L'alliance parfaite des sociétés immobilières qui contrôlent aujourd'hui la ville, bénie par la majorité des médias traditionnels – protégés par le contingent le plus fidèle de ses commentateurs politiques et son système d'alliance de partis d'extrême droite – a une fois de plus livré la ville à la santé. le déni climatique et le conservatisme traditionnel. Son programme électoral bien conçu et la conviction providentielle de la presse traditionnelle que la démolition d'une grande partie de la ville n'avait aucune responsabilité immédiate, ont fonctionné comme un gant pour attirer une génération d'électeurs, riches et pauvres, que nous n'avons pas réussi à conquérir. sur. Attendons les enquêtes de la police et de la justice pour voir si cette stratégie aboutira.
Il y a 30 ans, j'ai publié un texte dans lequel je me positionnais, à l'intérieur et à l'extérieur du PT, sur ce qui nous attend dans le prochain cycle de développement et de crise du système capitaliste, arguant que la gauche devrait se réformer pour suivre ces changements. . « Pessimiste » à la solde du « réformisme » de droite était le compliment le plus léger que j'ai reçu à cette époque, car j'affirmais également que la gauche devait s'avancer et promouvoir une réforme du travail, pour promouvoir la protection de nouvelles formes de prestation de services. qui serait portée par les nouvelles technologies infonumériques, qui, d’une part, augmenteraient la précarité et l’intermittence et, d’autre part, amèneraient sur le marché de nouveaux types de prestataires dépendants.

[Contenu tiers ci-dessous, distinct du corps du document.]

(* ===== verification/HttpMoves.v ===== *)
(** A request moves the adapter's world only by calls of its ports: if every port call moves
    the world along an order [R], so does every handler, whatever the request.  A class per
    port says that its calls do; [HttpSqlite] discharges them. *)

From Stdlib Require Import ZArith Lia Ascii.
From stdpp Require Import base gmap strings list.
From S2P Require Import Prelude Model Ports TokenSvc PermissionSvc DeviceSvc LoginSvc.
From S2P Require Import HttpBase HttpSession HttpTokens HttpLogin.
From S2P Require Import AdminBase AdminPages HttpServer.

(** A call that leaves the store alone: it may read the clock and draw UUIDs. *)
Definition aside {E S A} (m : M E S A) : Prop := ∀ w,
  st (m w).2 = st w ∧ ticks w ≤ ticks (m w).2 ∧ draws w ≤ draws (m w).2.

Lemma aside_evolves {E S A} (R : World S → World S → Prop) `{!WorldOrder R} (m : M E S A) :
  aside m → evolves R m.
Proof. intros Hm w. destruct (Hm w) as (? & ? & ?). by apply world_order_same. Qed.

Lemma aside_ret {E S A} (a : A) : aside (ret a : M E S A).
Proof. by intros w. Qed.
Lemma aside_throw {E S A} (e : E) : aside (throw e : M E S A).
Proof. by intros w. Qed.
Lemma aside_lift {E S A} (r : result E A) : aside (lift r : M E S A).
Proof. by intros w. Qed.
Lemma aside_bind {E S A B} (m : M E S A) (k : A → M E S B) :
  aside m → (∀ a, aside (k a)) → aside (bind m k).
Proof.
  intros Hm Hk w. unfold bind. destruct (Hm w) as (? & ? & ?). destruct (m w) as [[a|e] w1]; [|done].
  destruct (Hk a w1) as (? & ? & ?). simpl in *. split_and!; [congruence|lia|lia].
Qed.
Lemma aside_map_err {E E' S A} (f : E → E') (m : M E S A) : aside m → aside (map_err f m).
Proof. intros Hm w. unfold map_err. specialize (Hm w). by destruct (m w) as [[] ?]. Qed.
Lemma aside_now `{Env} {E S} : aside (system_now : M E S Z).
Proof. intros w. simpl. split_and!; lia || done. Qed.
Lemma aside_uuid `{Env} {E S} : aside (uuid_v4 : M E S string).
Proof. intros w. simpl. split_and!; lia || done. Qed.
Ltac stand_aside :=
  repeat first
    [ apply aside_ret | apply aside_throw | apply aside_lift | apply aside_now | apply aside_uuid
    | apply aside_map_err | apply aside_bind; [|intros] | case_match ].
Lemma oidc_sign_in_stands_on_id_token_witness :
  ∃ graph r w', demo_graph = Some graph ∧ ann_signs_in graph = (Ok r, w')
    ∧ ∃ p identity, id_token_vouches p ann_callback identity
        ∧ Provider.id p = ei_provider_id (ocr_identity r).
Proof.
  destruct demo_graph_built as [graph Hg].
  assert (match demo_graph with
          | Some graph => match ann_signs_in graph with (Ok r, _) => negb (ocr_unknown_user r) | _ => false end
          | None => false end = true) as Hrun by (vm_compute; reflexivity).
  rewrite Hg in Hrun. destruct (ann_signs_in graph) as [[r|err] w'] eqn:Hx; [|discriminate Hrun].
  apply negb_true_iff in Hrun. exists graph, r, w'. split; [exact Hg|]. split; [exact Hx|].
  destruct (oidc_sign_in_stands_on_id_token demo_signer demo_loaded graph "google"
                ann_callback "" office_world r w' Hg office_schema Hx Hrun)
    as (_ & _ & _ & p & identity & _ & _ & _ & _ & _ & _ & Hvouch & Hid & _).
  exists p, identity. split; [exact Hvouch|]. rewrite Hid. reflexivity.
Defined.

Il a également déclaré à cette occasion « que la nature du développement urbain et industriel en cours ne permettrait pas une « transition moléculaire » significative des individus, des classes subalternes à une situation sociale supérieure (« de bas en haut »), car que ce type de développement « dispense » aussi – au profit du capital, de la valorisation technique de la main d’œuvre (…), puisque le secteur tertiaire demande moins de main d’œuvre. Ainsi, un abondant contingent de jeunes travailleurs « pourrait être filtré parmi « les meilleurs chômeurs et ceux en début de carrière » (et, de cette manière, le capital pourrait les « inclure » et les « façonner », selon aux nouvelles techniques de productivité et aux nouvelles méthodes de gestion ».[I]
Cela indique que « le rétrécissement du marché du travail et les nouveaux types d’« offre » d’insertion sociale par le travail ont considérablement modifié le travail lui-même en tant que facteur d’identité (et cela) « pour la majorité des gens, et surtout, des jeunes, le travail n’était plus une source « d’identité » et d’appartenance à la société »,[Ii] qui serait transféré aux contraintes du marché.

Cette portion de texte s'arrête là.